> _Exercise goal_
Output, without alteration, the first line of the entries and each line after it, stopping with the line that contains "Some seat' ∧".

> _Information_

(** X4. Assigning a device that has no assignment to an existing seat
    returns normally, for either value of [force]: the device's [seat_id]
    becomes the seat; the device joins the seat's pointer-device set exactly
    when it has the pointer capability and its keyboard-device set exactly
    when it has the keyboard capability (a device with neither is assigned
    but listed nowhere); the seat's state, cursor and grab, every other seat
    and every other device are left alone; one [DEVICE_ASSIGNED] event is
    emitted. *)
Theorem assign_device_effect m device_id device seat_id seat force :
  _devices m !! device_id = Some device →
  truthy (InputDevice.seat_id device) = false →
  _seats m !! seat_id = Some seat →
  let r := assign_device device_id seat_id force m in
  let m' := run_state r in
  run_result r = inr () ∧
  _devices m' !! device_id
  = Some (InputDevice.set_seat_id (Some seat_id) device) ∧
  (∀ d, d ≠ device_id → _devices m' !! d = _devices m !! d) ∧
  (∃ seat',
     _seats m' !! seat_id = Some seat' ∧
     Seat.pointer_devices seat'
     = (if InputDevice.has_capability device DeviceCapability.POINTER
        then {[device_id]} ∪ Seat.pointer_devices seat
        else Seat.pointer_devices seat) ∧
     Seat.keyboard_devices seat'
     = (if InputDevice.has_capability device DeviceCapability.KEYBOARD
        then {[device_id]} ∪ Seat.keyboard_devices seat
        else Seat.keyboard_devices seat) ∧
     Seat.state seat' = Seat.state seat ∧
     Seat.cursor seat' = Seat.cursor seat ∧
     Seat.pointer_grab seat' = Seat.pointer_grab seat ∧
     Seat.id seat' = Seat.id seat ∧ Seat.name seat' = Seat.name seat) ∧
  (∀ k, k ≠ seat_id → _seats m' !! k = _seats m !! k) ∧
  emitted <$> run_trace r
  = [Event.mk EventType.DEVICE_ASSIGNED (Some seat_id) (Some device_id)
       [("device_name", VStr (InputDevice.name device));
        ("seat_name", VStr (Seat.name seat))]].
Proof.
  intros Hdev Ht Hseat. cbv zeta.
  rewrite (assign_device_run m device_id device seat_id seat force Hdev Ht Hseat).
  cbv zeta. run_cbn. rewrite lookup_alter_eq, Hdev.
  split; [done|]. split; [done|]. split.
  { intros d Hd. by rewrite lookup_alter_ne. }
  split; [|split; [|done]].
  - destruct (InputDevice.has_capability device DeviceCapability.POINTER);
      destruct (InputDevice.has_capability device DeviceCapability.KEYBOARD);
      rewrite ?lookup_alter_eq, ?Hseat; eexists; (split; [reflexivity|]);
      by seat_cbn.
  - intros k Hk.
    destruct (InputDevice.has_capability device DeviceCapability.POINTER);
      destruct (InputDevice.has_capability device DeviceCapability.KEYBOARD);
      by rewrite ?lookup_alter_ne.
Qed.

Lemma assign_device_effect_witness :
  let r := assign_device "keyboard1" aux_id false two_seats_touch in
  run_result r = inr () ∧
  _devices (run_state r) !! "keyboard1"
  = Some (InputDevice.set_seat_id (Some aux_id)
            (the_device two_seats_touch "keyboard1")).
Proof.
  pose proof (assign_device_effect two_seats_touch "keyboard1"
                (the_device two_seats_touch "keyboard1") aux_id
                (the_seat two_seats_touch aux_id) false) as H.
  cbv zeta in H. destruct H as (H1 & H2 & _); [by vm_compute..|].
  by split.
Defined.

(** What [assign_device] with [force] does to a device assigned to another
    seat: the unassign sequence first, then the assignment. *)
Lemma assign_device_force_run m device_id device old seat_id seat :
  _devices m !! device_id = Some device →
  InputDevice.seat_id device = Some old →
  old ≠ "" →
  _seats m !! seat_id = Some seat →
  let ev1 := Event.mk EventType.DEVICE_UNASSIGNED (Some old) (Some device_id)
               [("device_name", VStr (InputDevice.name device))] in
  let ev2 := Event.mk EventType.DEVICE_ASSIGNED (Some seat_id) (Some device_id)
               [("device_name", VStr (InputDevice.name device));
                ("seat_name", VStr (Seat.name seat))] in
  let unassigned :=
    alter (λ seat, Seat.remove_keyboard_device device_id
                     (Seat.remove_pointer_device device_id seat))
          old (_seats m) in
  let with_pointer seats :=
    if InputDevice.has_capability device DeviceCapability.POINTER
    then alter (Seat.add_pointer_device device_id) seat_id seats else seats in
  let with_keyboard seats :=
    if InputDevice.has_capability device DeviceCapability.KEYBOARD
    then alter (Seat.add_keyboard_device device_id) seat_id seats else seats in
  assign_device device_id seat_id true m
  = mkRun (set_seats (with_keyboard (with_pointer unassigned))
             (set_devices
                (alter (InputDevice.set_seat_id (Some seat_id)) device_id
                   (alter (InputDevice.set_seat_id None) device_id (_devices m)))
                m))
          [mkEmission ev1 (call_listeners (_event_listeners m) ev1);
           mkEmission ev2 (call_listeners (_event_listeners m) ev2)]
          (inr ()).
Proof.
  intros Hdev Hsid Hne Hseat. apply truthy_Some in Hne. cbv zeta.
  unfold assign_device, unassign_device. run_unfold. run_cbn.
  rewrite Hdev. run_cbn. rewrite Hseat. run_cbn. rewrite Hsid, Hne. run_cbn.
  rewrite Hdev. run_cbn. rewrite Hsid, Hne. run_cbn.
  destruct (InputDevice.has_capability device DeviceCapability.POINTER);
    destruct (InputDevice.has_capability device DeviceCapability.KEYBOARD);
    by run_cbn.
Qed.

> _Response to the task_
(** X4. Assigning a device that has no assignment to an existing seat
    returns normally, for either value of [force]: the device's [seat_id]
    becomes the seat; the device joins the seat's pointer-device set exactly
    when it has the pointer capability and its keyboard-device set exactly
    when it has the keyboard capability (a device with neither is assigned
    but listed nowhere); the seat's state, cursor and grab, every other seat
    and every other device are left alone; one [DEVICE_ASSIGNED] event is
    emitted. *)
Theorem assign_device_effect m device_id device seat_id seat force :
  _devices m !! device_id = Some device →
  truthy (InputDevice.seat_id device) = false →
  _seats m !! seat_id = Some seat →
  let r := assign_device device_id seat_id force m in
  let m' := run_state r in
  run_result r = inr () ∧
  _devices m' !! device_id
  = Some (InputDevice.set_seat_id (Some seat_id) device) ∧
  (∀ d, d ≠ device_id → _devices m' !! d = _devices m !! d) ∧
  (∃ seat',
     _seats m' !! seat_id = Some seat' ∧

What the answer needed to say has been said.